# Stored data:
Lemma preserves_map_each {E A B} (f : A → M S E B) (l : list A) :
  (∀ x, preserves R (f x)) → preserves R (map_each f l).
Proof.
  intros Hf. induction l as [|x l IH]; simpl; [apply preserves_ret|].
  apply preserves_bind; [done|]; intros y.
  apply preserves_bind; [done|]; intros ys. apply preserves_ret.
Qed.

Lemma preserves_when {E} (b : bool) (m : M S E unit) :
  preserves R m → preserves R (when b m).
Proof. destruct b; [done|]. intros _. apply preserves_ret. Qed.

(** From states that satisfy [P]. *)
Definition guarded (P : S → Prop) (s s' : S) : Prop := P s → R s s'.
Lemma guarded_preorder (P : S → Prop) : (∀ s s', P s → R s s' → P s') → PreOrder (guarded P).
Proof.
  intros HP. split; [intros s _; reflexivity|]. intros s1 s2 s3 H1 H2 Hp.
  etransitivity; [by apply H1|apply H2]. eauto.
Qed.
Lemma preserves_guarded {E A} (P : S → Prop) (m : M S E A) :
  preserves R m → preserves (guarded P) m.
Proof. intros Hm s _. apply Hm. Qed.
End preserves.

Create HintDb preserve discriminated.
#[export] Hint Resolve preserves_ret preserves_throw preserves_gets : preserve.

(** One step of the compositional rules: a bind, an error branch, a loop or a
    case split of the program text. *)
Ltac preserve_step :=
  lazymatch goal with
  | |- ∀ _, _ => intro
  | |- preserves _ (bind _ _) => apply (preserves_bind _)
  | |- preserves _ (onerr _ _) => apply (preserves_onerr _)
  | |- preserves _ (attempt _) => apply (preserves_attempt _)
  | |- preserves _ (ignore _) => apply (preserves_ignore _)
  | |- preserves _ (foreach _ _) => apply (preserves_foreach _)
  | |- preserves _ (map_each _ _) => apply (preserves_map_each _)
  | |- preserves _ (when _ _) => apply (preserves_when _)
  | |- preserves _ (ret _) => apply (preserves_ret _)
  | |- preserves _ (throw _) => apply (preserves_throw _)
  | |- preserves _ (gets _) => apply (preserves_gets _)
  | |- preserves _ (match ?x with _ => _ end) => destruct x eqn:?
  end.

Ltac solve_preserves := repeat first [preserve_step | by eauto with preserve].

(** ** Generic lemmas *)

(** Splitting the result of a run into its components. *)
Lemma bind_inr {S E A B} (m : M S E A) (k : A → M S E B) s b s' :
  bind m k s = (inr b, s') ↔
  ∃ a s1, m s = (inr a, s1) ∧ k a s1 = (inr b, s').
Proof.
  unfold bind. split.
  - destruct (m s) as [[e|a] s1]; [done|]. eauto.
  - intros (a & s1 & -> & H). done.
Qed.

Lemma bind_ret_l {S E A B} (a : A) (k : A → M S E B) s : bind (ret a) k s = k a s.
Proof. done. Qed.

Lemma onerr_inr {S E E' A} (m : M S E A) (h : E → M S E' A) s a s' :
  m s = (inr a, s') → onerr m h s = (inr a, s').
Proof. unfold onerr. by intros ->. Qed.

(** A [bind] whose first computation is known to succeed. *)
Lemma bind_run {S E A B} (m : M S E A) (k : A → M S E B) s a s1 :
  m s = (inr a, s1) → bind m k s = k a s1.
Proof. unfold bind. by intros ->. Qed.

(** ** A small program logic

    [wp m s Qe Qo]: the run of [m] from [s] ends with an error and a state
    satisfying [Qe], or with a value and a state satisfying [Qo].  The rules
    follow the program text. *)

Definition wp {S E A} (m : M S E A) (s : S) (Qe : E → S → Prop) (Qo : A → S → Prop) : Prop :=
  match m s with (inl e, s') => Qe e s' | (inr a, s') => Qo a s' end.

Section wp.
Context {S E A B : Type}.

Lemma wp_bind (m : M S E A) (k : A → M S E B) s Qe Qo :
  wp m s Qe (λ a s1, wp (k a) s1 Qe Qo) → wp (bind m k) s Qe Qo.
Proof. unfold wp, bind. by destruct (m s) as [[e|a] s1]. Qed.
Lemma wp_onerr {E'} (m : M S E' A) (h : E' → M S E A) s Qe Qo :
  wp m s (λ e s1, wp (h e) s1 Qe Qo) Qo → wp (onerr m h) s Qe Qo.
Proof. unfold wp, onerr. by destruct (m s) as [[e|a] s1]. Qed.
Lemma wp_attempt {E'} (m : M S E' A) s Qe (Qo : E' + A → S → Prop) :
  wp m s (λ e, Qo (inl e)) (λ a, Qo (inr a)) → wp (attempt m : M S E _) s Qe Qo.
Proof. unfold wp, attempt. by destruct (m s) as [[e|a] s1]. Qed.
Lemma wp_ignore {E'} (m : M S E' A) s Qe (Qo : unit → S → Prop) :
  wp m s (λ _, Qo tt) (λ _, Qo tt) → wp (ignore m : M S E _) s Qe Qo.
Proof. unfold wp, ignore. by destruct (m s) as [[e|a] s1]. Qed.
Lemma wp_ret (a : A) s (Qe : E → S → Prop) Qo : Qo a s → wp (ret a) s Qe Qo.
Proof. done. Qed.
Lemma wp_throw e s (Qe : E → S → Prop) (Qo : A → S → Prop) :
  Qe e s → wp (throw e) s Qe Qo.
Proof. done. Qed.
Lemma wp_mono (m : M S E A) s (Qe Qe' : E → S → Prop) (Qo Qo' : A → S → Prop) :
  wp m s Qe Qo → (∀ e s1, Qe e s1 → Qe' e s1) → (∀ a s1, Qo a s1 → Qo' a s1) →
  wp m s Qe' Qo'.
Proof. unfold wp. destruct (m s) as [[e|a] s1]; auto. Qed.
Lemma wp_preserves R (m : M S E A) s (Qe : E → S → Prop) Qo :
  preserves R m → (∀ e s1, R s s1 → Qe e s1) → (∀ a s1, R s s1 → Qo a s1) → wp m s Qe Qo.
Proof.
  intros Hm He Ho. unfold wp. specialize (Hm s). destruct (m s) as [[e|a] s1]; auto.
Qed.
End wp.
(* ===== verification/QSecrets.v ===== *)
(** The generated query functions on vault secrets, machine secret sets and
    SSH access logs: [internal/controlplane/db/{secrets,secret_sets,
    access_logs}.sql.go]. *)
From S2P Require Import Prelude Text Schema Evolve QAccess.

(** ** secrets.sql.go *)

Definition CreateSecret (Label : string) (Url Username OtpRecipient : option string)
    (Ciphertext Nonce WrappedKey : option bytes) (CreatedBy UpdatedBy : option uuid) :
    Query Secret := λ now id,
  let row := {| Secret_ID := id; Secret_Label := Label; Secret_Url := Url;
                Secret_Username := Username; Secret_OtpRecipient := OtpRecipient;
                Secret_Ciphertext := Ciphertext; Secret_Nonce := Nonce;
                Secret_WrappedKey := WrappedKey; Secret_CreatedBy := CreatedBy;
                Secret_UpdatedBy := UpdatedBy; Secret_CreatedAt := now;
                Secret_UpdatedAt := now |} in
  check (λ d, id ∉ Secret_ID <$> secrets d) unique_violation $
  check (λ d, opt_ref CreatedBy (User_ID <$> users d)) foreign_key_violation $
  check (λ d, opt_ref UpdatedBy (User_ID <$> users d)) foreign_key_violation $
  returning row (on_secrets (λ l, l ++ [row])).

Definition DeleteSecret (id : uuid) : Query unit := λ _ _,
  execute (on_secrets (delete_where (λ s, Secret_ID s = id))).

(** [left join users u on u.id = o]: the user's row, if there is one. *)
Definition join_user (o : option uuid) (d : DB) : option User :=
  id ← o; first_row (λ u, User_ID u = id) (users d).

(** A secret with the rows of the users who created and last updated it; the
    Go row has their name, display name and e-mail. *)
Record GetSecretRow := {
  GetSecretRow_Secret : Secret; GetSecretRow_CreatedByUser : option User;
  GetSecretRow_UpdatedByUser : option User }.

Definition secret_row (d : DB) (s : Secret) : GetSecretRow :=
  {| GetSecretRow_Secret := s; GetSecretRow_CreatedByUser := join_user (Secret_CreatedBy s) d;
     GetSecretRow_UpdatedByUser := join_user (Secret_UpdatedBy s) d |}.

Definition GetSecret (id : uuid) : Query GetSecretRow := λ _ _,
  select_one (λ d, secret_row d <$> first_row (λ s, Secret_ID s = id) (secrets d)).

Definition InsertSecretAudit (SecretID : option uuid) (SecretName Action : string)
    (UserID : option uuid) : Query unit := λ now id,
  let row := {| SecretAuditLog_ID := id; SecretAuditLog_SecretID := SecretID;
                SecretAuditLog_SecretName := SecretName; SecretAuditLog_Action := Action;
                SecretAuditLog_UserID := UserID; SecretAuditLog_At := now |} in
  check (λ _, Action ∈ secret_actions) check_violation $
  check (λ d, id ∉ SecretAuditLog_ID <$> secret_audit_logs d) unique_violation $
  execute (on_secret_audit_logs (λ l, l ++ [row])).

Definition ListAllSecrets `{Collation} : Query (list GetSecretRow) := λ _ _,
  select (λ d, secret_row d <$> order_by (by_text Secret_Label) (secrets d)).

Definition ListReadableSecrets `{Collation} (userID : uuid) : Query (list GetSecretRow) := λ _ _,
  select (λ d, secret_row d <$> order_by (by_text Secret_Label) (remove_dups (
    s ← secrets d;
    g ← filter (λ g, Grant_Permission g = "secret.read" ∧ live g ∧
                     reaches d "secret" (Secret_ID s) g ∧ Grant_UserID g = userID) (grants d);
    [s]))).

Definition secret_log_rows (P : SecretAuditLog → Prop) `{∀ x, Decision (P x)} (d : DB) :
    list (SecretAuditLog * option User) :=
  (λ a, (a, join_user (SecretAuditLog_UserID a) d)) <$>
    order_by (by_time_desc SecretAuditLog_At) (filter P (secret_audit_logs d)).

Definition ListAllSecretAudit (limit : Z) : Query (list (SecretAuditLog * option User)) := λ _ _,
  select (λ d, take (Z.to_nat limit) (secret_log_rows (λ _, True) d)).

Definition ListSecretAudit (secretID : uuid) : Query (list (SecretAuditLog * option User)) := λ _ _,
  select (secret_log_rows (λ a, SecretAuditLog_SecretID a = Some secretID)).

Definition UpdateSecret (ID : uuid) (Label : string) (Url Username OtpRecipient : option string)
    (Ciphertext Nonce WrappedKey : option bytes) (UpdatedBy : option uuid) : Query Secret := λ now _,
  let edit s :=
    set_Secret_Label Label (set_Secret_Url Url (set_Secret_Username Username
      (set_Secret_OtpRecipient OtpRecipient (set_Secret_Ciphertext Ciphertext
        (set_Secret_Nonce Nonce (set_Secret_WrappedKey WrappedKey
          (set_Secret_UpdatedBy UpdatedBy (set_Secret_UpdatedAt now s)))))))) in
  check (λ d, opt_ref UpdatedBy (User_ID <$> users d) ∨ ID ∉ Secret_ID <$> secrets d)
    foreign_key_violation $
  update_returning (λ d, first_row (λ s, Secret_ID s = ID) (secrets d)) edit
    (on_secrets (update_where (λ s, Secret_ID s = ID) edit)).

(** ** secret_sets.sql.go *)

Definition BindSet (HostID SetID : uuid) (AsUser : option string) (GrantedBy : option uuid) :
    Query unit := λ now _,
  let row := {| HostSetBinding_HostID := HostID; HostSetBinding_SetID := SetID;
                HostSetBinding_AsUser := AsUser; HostSetBinding_GrantedBy := GrantedBy;
                HostSetBinding_CreatedAt := now; HostSetBinding_RevokedAt := None |} in
  let rebind b := set_HostSetBinding_AsUser AsUser (set_HostSetBinding_GrantedBy GrantedBy
                    (set_HostSetBinding_RevokedAt None b)) in
  check (λ d, HostID ∈ Host_ID <$> hosts d) foreign_key_violation $
  check (λ d, SetID ∈ SecretSet_ID <$> secret_sets d) foreign_key_violation $
  check (λ d, opt_ref GrantedBy (User_ID <$> users d)) foreign_key_violation $
  (λ d, if decide (HostSetBinding_key row ∈ HostSetBinding_key <$> host_set_bindings d)
        then execute (on_host_set_bindings
               (update_where (λ b, HostSetBinding_key b = HostSetBinding_key row) rebind)) d
        else execute (on_host_set_bindings (λ l, l ++ [row])) d).

Definition CreateSet (Name : string) (CreatedBy : option uuid) : Query SecretSet := λ now id,
  let row := {| SecretSet_ID := id; SecretSet_Name := Name; SecretSet_CreatedBy := CreatedBy;
                SecretSet_CreatedAt := now; SecretSet_UpdatedAt := now |} in
  check (λ d, id ∉ SecretSet_ID <$> secret_sets d) unique_violation $
  check (λ d, Name ∉ SecretSet_Name <$> secret_sets d) unique_violation $
  check (λ d, opt_ref CreatedBy (User_ID <$> users d)) foreign_key_violation $
  returning row (on_secret_sets (λ l, l ++ [row])).

Definition new_entry (now : Z) (SetID : uuid) (Key : string) (Ciphertext Nonce WrappedKey : bytes) :
    SecretSetEntry :=
  {| SecretSetEntry_SetID := SetID; SecretSetEntry_Key := Key;
     SecretSetEntry_Ciphertext := Ciphertext; SecretSetEntry_Nonce := Nonce;
     SecretSetEntry_WrappedKey := WrappedKey; SecretSetEntry_CreatedAt := now;
     SecretSetEntry_UpdatedAt := now |}.

Definition CreateSetEntry (SetID : uuid) (Key : string) (Ciphertext Nonce WrappedKey : bytes) :
    Query unit := λ now _,
  let row := new_entry now SetID Key Ciphertext Nonce WrappedKey in
  check (λ d, (SetID, Key) ∉ SecretSetEntry_key <$> secret_set_entries d) unique_violation $
  check (λ d, SetID ∈ SecretSet_ID <$> secret_sets d) foreign_key_violation $
  execute (on_secret_set_entries (λ l, l ++ [row])).

(** Entries and bindings are deleted with their set ([on delete cascade]). *)
Definition DeleteSet (id : uuid) : Query Z := λ _ _,
  execrows (λ d, count_where (λ s, SecretSet_ID s = id) (secret_sets d))
    (λ d, on_secret_set_entries (delete_where (λ e, SecretSetEntry_SetID e = id))
            (on_host_set_bindings (delete_where (λ b, HostSetBinding_SetID b = id))
              (on_secret_sets (delete_where (λ s, SecretSet_ID s = id)) d))).

Definition DeleteSetEntries (setID : uuid) : Query unit := λ _ _,
  execute (on_secret_set_entries (delete_where (λ e, SecretSetEntry_SetID e = setID))).

Definition DeleteSetEntry (SetID : uuid) (Key : string) : Query Z := λ _ _,
  let row e := SecretSetEntry_SetID e = SetID ∧ SecretSetEntry_Key e = Key in
  execrows (λ d, count_where row (secret_set_entries d)) (on_secret_set_entries (delete_where row)).

Definition GetSet (id : uuid) : Query SecretSet := λ _ _,
  select_one (λ d, first_row (λ s, SecretSet_ID s = id) (secret_sets d)).

Definition GetSetByName (name : string) : Query SecretSet := λ _ _,
  select_one (λ d, first_row (λ s, SecretSet_Name s = name) (secret_sets d)).

Definition GetSetEntries `{Collation} (setID : uuid) : Query (list SecretSetEntry) := λ _ _,
  select (λ d, order_by (by_text SecretSetEntry_Key)
    (filter (λ e, SecretSetEntry_SetID e = setID) (secret_set_entries d))).

Definition HostsForSet (setID : uuid) : Query (list uuid) := λ _ _,
  select (λ d, HostSetBinding_HostID <$>
    filter (λ b, HostSetBinding_SetID b = setID ∧ HostSetBinding_RevokedAt b = None)
      (host_set_bindings d)).

Definition InsertSetAudit (SetID : option uuid) (SetName : string) (EntryKey : option string)
    (HostID : option uuid) (Action : string) (Actor : option uuid) : Query unit := λ now id,
  let row := {| SetAuditLog_ID := id; SetAuditLog_SetID := SetID; SetAuditLog_SetName := SetName;
                SetAuditLog_EntryKey := EntryKey; SetAuditLog_HostID := HostID;
                SetAuditLog_Action := Action; SetAuditLog_Actor := Actor;
                SetAuditLog_At := now |} in
  check (λ _, Action ∈ set_actions) check_violation $
  check (λ d, id ∉ SetAuditLog_ID <$> set_audit_logs d) unique_violation $
  execute (on_set_audit_logs (λ l, l ++ [row])).

Definition ListSetKeys `{Collation} (setID : uuid) : Query (list string) := λ _ _,
  select (λ d, SecretSetEntry_Key <$> order_by (by_text SecretSetEntry_Key)
    (filter (λ e, SecretSetEntry_SetID e = setID) (secret_set_entries d))).

(** [left join (select set_id, count( * ) ... group by set_id)]: a set with the
    number of its entries. *)
Record ListSetsRow := { ListSetsRow_Set : SecretSet; ListSetsRow_KeyCount : Z }.
#[export] Instance ListSetsRow_eq_dec : EqDecision ListSetsRow.
Proof. solve_decision. Defined.
Definition set_with_count (d : DB) (ss : SecretSet) : ListSetsRow :=
  {| ListSetsRow_Set := ss;
     ListSetsRow_KeyCount :=
       count_where (λ e, SecretSetEntry_SetID e = SecretSet_ID ss) (secret_set_entries d) |}.
Definition by_set_name (r : ListSetsRow) : string := SecretSet_Name (ListSetsRow_Set r).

# Task details:
Out of the data above, transcribe exactly and only the lines starting with the line that has "HostSetBinding_CreatedAt := now;" and going on through the line that has "check (λ d, opt_ref GrantedBy", both included.

# Answer to the exercise:
                HostSetBinding_CreatedAt := now; HostSetBinding_RevokedAt := None |} in
  let rebind b := set_HostSetBinding_AsUser AsUser (set_HostSetBinding_GrantedBy GrantedBy
                    (set_HostSetBinding_RevokedAt None b)) in
  check (λ d, HostID ∈ Host_ID <$> hosts d) foreign_key_violation $
  check (λ d, SetID ∈ SecretSet_ID <$> secret_sets d) foreign_key_violation $
  check (λ d, opt_ref GrantedBy (User_ID <$> users d)) foreign_key_violation $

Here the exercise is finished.